PROBLEM TO WORK ON:
Word for word, transcribe the material below from its first line to the line with "<= 10)%nat ->", both included.

= Beginning of Section =

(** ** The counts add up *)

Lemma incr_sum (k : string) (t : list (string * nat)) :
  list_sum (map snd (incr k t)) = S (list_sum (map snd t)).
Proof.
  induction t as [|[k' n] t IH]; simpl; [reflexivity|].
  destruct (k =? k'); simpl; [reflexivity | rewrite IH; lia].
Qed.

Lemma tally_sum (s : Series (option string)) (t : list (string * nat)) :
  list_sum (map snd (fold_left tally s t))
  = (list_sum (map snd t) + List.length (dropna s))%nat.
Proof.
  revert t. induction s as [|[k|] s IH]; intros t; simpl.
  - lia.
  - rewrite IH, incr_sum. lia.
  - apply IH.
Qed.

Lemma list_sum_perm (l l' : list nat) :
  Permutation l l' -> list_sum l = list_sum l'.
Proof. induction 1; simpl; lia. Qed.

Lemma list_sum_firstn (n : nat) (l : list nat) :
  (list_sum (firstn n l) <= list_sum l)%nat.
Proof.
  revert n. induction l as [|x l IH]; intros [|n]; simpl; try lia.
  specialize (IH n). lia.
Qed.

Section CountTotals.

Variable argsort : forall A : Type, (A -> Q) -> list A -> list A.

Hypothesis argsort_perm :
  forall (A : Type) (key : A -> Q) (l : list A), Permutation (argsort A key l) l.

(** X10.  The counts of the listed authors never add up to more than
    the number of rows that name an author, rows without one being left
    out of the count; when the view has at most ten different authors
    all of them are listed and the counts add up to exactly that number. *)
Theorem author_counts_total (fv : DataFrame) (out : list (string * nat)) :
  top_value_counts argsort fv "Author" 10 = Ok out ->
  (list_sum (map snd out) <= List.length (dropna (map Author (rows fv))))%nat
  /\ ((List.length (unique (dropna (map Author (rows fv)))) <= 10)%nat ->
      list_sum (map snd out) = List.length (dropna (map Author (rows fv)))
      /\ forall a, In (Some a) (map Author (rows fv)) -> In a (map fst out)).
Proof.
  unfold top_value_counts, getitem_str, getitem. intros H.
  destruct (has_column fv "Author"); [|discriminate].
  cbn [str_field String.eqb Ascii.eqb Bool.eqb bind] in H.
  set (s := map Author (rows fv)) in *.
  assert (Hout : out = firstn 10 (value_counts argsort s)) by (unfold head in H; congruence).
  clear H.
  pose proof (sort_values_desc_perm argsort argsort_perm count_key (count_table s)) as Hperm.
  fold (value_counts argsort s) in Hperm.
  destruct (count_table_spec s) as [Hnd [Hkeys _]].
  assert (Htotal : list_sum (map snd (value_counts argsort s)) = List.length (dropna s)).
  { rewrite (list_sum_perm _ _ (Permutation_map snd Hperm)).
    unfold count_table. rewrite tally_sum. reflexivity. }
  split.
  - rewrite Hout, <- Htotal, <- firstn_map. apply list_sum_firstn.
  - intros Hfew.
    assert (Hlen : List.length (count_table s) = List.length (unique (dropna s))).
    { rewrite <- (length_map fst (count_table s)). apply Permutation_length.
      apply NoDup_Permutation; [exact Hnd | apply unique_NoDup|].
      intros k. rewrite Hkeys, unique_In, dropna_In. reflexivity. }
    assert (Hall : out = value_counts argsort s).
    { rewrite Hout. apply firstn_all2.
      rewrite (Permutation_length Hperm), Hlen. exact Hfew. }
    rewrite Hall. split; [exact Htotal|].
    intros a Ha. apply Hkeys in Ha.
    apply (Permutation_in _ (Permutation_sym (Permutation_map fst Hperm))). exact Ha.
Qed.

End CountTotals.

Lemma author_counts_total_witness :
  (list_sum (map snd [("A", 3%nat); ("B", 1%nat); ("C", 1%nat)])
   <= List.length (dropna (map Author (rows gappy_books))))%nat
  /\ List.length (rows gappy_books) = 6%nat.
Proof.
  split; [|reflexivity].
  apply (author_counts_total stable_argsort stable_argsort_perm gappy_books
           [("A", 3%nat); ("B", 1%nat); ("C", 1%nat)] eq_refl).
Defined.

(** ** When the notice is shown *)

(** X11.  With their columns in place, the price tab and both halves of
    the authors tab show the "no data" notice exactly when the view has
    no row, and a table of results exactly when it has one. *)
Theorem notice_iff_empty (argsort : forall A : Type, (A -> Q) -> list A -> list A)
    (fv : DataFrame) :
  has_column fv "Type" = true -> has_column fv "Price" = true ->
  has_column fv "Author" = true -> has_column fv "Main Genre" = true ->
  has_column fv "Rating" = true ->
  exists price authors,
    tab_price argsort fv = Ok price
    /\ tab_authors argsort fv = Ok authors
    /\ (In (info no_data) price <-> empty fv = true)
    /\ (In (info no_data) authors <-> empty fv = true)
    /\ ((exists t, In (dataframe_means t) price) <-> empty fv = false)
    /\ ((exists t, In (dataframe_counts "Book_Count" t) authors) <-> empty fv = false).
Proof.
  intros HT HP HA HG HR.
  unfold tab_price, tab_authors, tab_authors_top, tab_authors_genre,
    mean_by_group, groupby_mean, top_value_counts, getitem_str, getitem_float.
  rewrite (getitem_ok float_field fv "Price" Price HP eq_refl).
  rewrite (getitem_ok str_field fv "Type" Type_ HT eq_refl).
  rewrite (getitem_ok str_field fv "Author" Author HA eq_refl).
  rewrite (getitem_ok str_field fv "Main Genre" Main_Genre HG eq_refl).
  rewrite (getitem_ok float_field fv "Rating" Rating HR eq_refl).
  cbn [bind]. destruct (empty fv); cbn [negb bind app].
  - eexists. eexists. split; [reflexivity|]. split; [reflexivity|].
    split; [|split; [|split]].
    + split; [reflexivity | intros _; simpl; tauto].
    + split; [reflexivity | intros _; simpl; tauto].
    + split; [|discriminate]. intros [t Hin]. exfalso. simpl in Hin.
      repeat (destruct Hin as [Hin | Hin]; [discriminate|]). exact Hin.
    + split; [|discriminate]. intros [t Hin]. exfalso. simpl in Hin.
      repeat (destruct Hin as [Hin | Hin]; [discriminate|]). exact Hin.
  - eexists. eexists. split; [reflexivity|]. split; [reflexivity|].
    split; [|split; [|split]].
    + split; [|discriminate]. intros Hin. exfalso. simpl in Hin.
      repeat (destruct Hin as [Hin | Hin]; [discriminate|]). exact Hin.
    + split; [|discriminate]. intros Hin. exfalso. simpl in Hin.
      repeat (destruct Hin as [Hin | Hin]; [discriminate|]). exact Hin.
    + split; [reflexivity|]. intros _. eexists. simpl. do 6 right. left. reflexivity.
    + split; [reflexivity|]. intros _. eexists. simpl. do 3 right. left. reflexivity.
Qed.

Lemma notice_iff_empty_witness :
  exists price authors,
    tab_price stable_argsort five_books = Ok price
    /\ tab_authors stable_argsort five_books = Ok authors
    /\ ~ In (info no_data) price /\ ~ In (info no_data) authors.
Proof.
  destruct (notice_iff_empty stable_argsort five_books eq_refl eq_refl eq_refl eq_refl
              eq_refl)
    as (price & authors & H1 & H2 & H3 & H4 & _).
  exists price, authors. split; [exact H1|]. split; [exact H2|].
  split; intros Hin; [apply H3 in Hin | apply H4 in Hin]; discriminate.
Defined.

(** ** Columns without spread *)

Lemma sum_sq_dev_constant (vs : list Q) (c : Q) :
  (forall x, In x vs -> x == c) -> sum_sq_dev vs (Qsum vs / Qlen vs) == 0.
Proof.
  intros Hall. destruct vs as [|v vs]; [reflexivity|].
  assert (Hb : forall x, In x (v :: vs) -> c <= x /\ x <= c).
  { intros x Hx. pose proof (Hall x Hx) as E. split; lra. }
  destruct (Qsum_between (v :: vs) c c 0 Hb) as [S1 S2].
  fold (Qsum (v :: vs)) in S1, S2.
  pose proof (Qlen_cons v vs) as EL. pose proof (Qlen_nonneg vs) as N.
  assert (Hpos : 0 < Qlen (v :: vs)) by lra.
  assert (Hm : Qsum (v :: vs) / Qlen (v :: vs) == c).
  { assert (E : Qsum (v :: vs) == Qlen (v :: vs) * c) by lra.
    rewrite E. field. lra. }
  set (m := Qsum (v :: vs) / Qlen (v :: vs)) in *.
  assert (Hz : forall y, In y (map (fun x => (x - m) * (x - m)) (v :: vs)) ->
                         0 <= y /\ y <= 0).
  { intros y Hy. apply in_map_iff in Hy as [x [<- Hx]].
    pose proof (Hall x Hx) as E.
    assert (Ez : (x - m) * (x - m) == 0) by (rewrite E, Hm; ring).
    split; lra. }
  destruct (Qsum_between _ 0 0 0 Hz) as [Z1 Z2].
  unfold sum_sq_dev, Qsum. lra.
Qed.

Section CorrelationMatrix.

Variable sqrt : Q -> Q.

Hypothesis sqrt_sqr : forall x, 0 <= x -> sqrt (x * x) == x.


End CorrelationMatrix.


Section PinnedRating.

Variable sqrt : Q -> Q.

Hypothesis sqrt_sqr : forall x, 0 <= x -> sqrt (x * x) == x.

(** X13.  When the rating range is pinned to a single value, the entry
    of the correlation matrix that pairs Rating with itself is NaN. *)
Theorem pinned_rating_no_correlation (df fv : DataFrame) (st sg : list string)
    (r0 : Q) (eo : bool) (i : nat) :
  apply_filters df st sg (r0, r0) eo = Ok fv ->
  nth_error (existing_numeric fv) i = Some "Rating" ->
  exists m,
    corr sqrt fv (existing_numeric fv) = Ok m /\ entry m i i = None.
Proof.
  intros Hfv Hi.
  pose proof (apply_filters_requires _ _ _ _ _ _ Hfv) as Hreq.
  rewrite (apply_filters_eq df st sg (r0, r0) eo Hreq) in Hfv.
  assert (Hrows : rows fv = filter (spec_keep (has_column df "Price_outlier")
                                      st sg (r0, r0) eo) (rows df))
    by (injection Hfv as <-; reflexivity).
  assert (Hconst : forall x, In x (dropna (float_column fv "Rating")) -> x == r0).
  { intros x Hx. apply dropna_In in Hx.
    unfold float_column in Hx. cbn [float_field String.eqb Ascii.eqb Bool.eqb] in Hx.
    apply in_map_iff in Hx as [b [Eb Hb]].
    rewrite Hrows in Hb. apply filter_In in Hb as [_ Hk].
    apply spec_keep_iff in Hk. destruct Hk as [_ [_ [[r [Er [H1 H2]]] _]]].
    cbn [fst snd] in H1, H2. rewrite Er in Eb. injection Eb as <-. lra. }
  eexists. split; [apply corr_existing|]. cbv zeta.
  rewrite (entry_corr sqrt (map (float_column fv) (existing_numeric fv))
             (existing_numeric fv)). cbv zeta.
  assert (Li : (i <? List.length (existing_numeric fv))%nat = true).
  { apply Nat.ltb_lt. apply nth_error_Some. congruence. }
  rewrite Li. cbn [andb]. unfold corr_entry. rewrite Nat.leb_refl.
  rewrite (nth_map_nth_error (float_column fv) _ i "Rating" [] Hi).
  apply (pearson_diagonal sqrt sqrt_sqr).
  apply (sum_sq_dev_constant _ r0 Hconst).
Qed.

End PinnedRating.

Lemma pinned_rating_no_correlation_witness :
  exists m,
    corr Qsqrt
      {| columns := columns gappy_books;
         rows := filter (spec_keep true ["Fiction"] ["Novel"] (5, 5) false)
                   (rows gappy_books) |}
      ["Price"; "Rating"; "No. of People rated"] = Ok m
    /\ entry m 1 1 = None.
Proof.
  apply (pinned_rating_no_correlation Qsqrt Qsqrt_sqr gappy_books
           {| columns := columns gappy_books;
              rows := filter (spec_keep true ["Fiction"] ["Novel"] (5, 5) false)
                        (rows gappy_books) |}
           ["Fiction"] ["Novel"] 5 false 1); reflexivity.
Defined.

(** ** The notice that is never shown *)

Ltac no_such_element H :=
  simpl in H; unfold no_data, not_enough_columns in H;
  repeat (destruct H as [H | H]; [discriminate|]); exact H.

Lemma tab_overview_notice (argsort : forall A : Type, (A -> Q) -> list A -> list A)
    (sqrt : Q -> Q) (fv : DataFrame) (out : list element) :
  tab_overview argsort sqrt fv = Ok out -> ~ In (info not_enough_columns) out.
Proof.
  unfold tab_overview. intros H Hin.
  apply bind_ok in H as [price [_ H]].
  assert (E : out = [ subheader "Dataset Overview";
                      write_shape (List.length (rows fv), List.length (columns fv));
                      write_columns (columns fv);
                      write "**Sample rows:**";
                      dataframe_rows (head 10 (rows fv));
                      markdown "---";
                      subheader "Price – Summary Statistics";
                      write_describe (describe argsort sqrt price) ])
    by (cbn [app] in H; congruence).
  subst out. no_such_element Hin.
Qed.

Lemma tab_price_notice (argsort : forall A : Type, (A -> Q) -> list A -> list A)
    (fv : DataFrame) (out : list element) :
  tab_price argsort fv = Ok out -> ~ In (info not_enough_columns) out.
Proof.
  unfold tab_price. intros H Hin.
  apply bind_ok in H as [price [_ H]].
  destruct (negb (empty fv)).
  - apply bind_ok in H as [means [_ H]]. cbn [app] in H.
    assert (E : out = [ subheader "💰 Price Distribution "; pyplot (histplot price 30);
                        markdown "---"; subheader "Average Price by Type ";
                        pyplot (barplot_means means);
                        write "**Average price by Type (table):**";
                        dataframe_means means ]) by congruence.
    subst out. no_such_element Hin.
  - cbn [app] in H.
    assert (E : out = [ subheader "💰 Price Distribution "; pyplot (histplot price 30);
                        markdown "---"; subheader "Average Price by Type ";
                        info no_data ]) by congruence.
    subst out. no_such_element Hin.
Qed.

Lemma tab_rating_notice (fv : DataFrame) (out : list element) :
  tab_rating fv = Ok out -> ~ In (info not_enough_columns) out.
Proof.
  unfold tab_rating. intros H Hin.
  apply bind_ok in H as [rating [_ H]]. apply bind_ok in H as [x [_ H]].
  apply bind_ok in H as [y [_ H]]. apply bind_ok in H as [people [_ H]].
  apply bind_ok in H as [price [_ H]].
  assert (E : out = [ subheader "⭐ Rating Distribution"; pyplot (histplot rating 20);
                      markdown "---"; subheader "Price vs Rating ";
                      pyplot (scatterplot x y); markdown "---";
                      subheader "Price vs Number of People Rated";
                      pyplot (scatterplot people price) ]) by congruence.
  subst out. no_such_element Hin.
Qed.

= End of Section =

OUTPUT FOR THIS EXERCISE:
(** ** The counts add up *)

Lemma incr_sum (k : string) (t : list (string * nat)) :
  list_sum (map snd (incr k t)) = S (list_sum (map snd t)).
Proof.
  induction t as [|[k' n] t IH]; simpl; [reflexivity|].
  destruct (k =? k'); simpl; [reflexivity | rewrite IH; lia].
Qed.

Lemma tally_sum (s : Series (option string)) (t : list (string * nat)) :
  list_sum (map snd (fold_left tally s t))
  = (list_sum (map snd t) + List.length (dropna s))%nat.
Proof.
  revert t. induction s as [|[k|] s IH]; intros t; simpl.
  - lia.
  - rewrite IH, incr_sum. lia.
  - apply IH.
Qed.

Lemma list_sum_perm (l l' : list nat) :
  Permutation l l' -> list_sum l = list_sum l'.
Proof. induction 1; simpl; lia. Qed.

Lemma list_sum_firstn (n : nat) (l : list nat) :
  (list_sum (firstn n l) <= list_sum l)%nat.
Proof.
  revert n. induction l as [|x l IH]; intros [|n]; simpl; try lia.
  specialize (IH n). lia.
Qed.

Section CountTotals.

Variable argsort : forall A : Type, (A -> Q) -> list A -> list A.

Hypothesis argsort_perm :
  forall (A : Type) (key : A -> Q) (l : list A), Permutation (argsort A key l) l.

(** X10.  The counts of the listed authors never add up to more than
    the number of rows that name an author, rows without one being left
    out of the count; when the view has at most ten different authors
    all of them are listed and the counts add up to exactly that number. *)
Theorem author_counts_total (fv : DataFrame) (out : list (string * nat)) :
  top_value_counts argsort fv "Author" 10 = Ok out ->
  (list_sum (map snd out) <= List.length (dropna (map Author (rows fv))))%nat
  /\ ((List.length (unique (dropna (map Author (rows fv)))) <= 10)%nat ->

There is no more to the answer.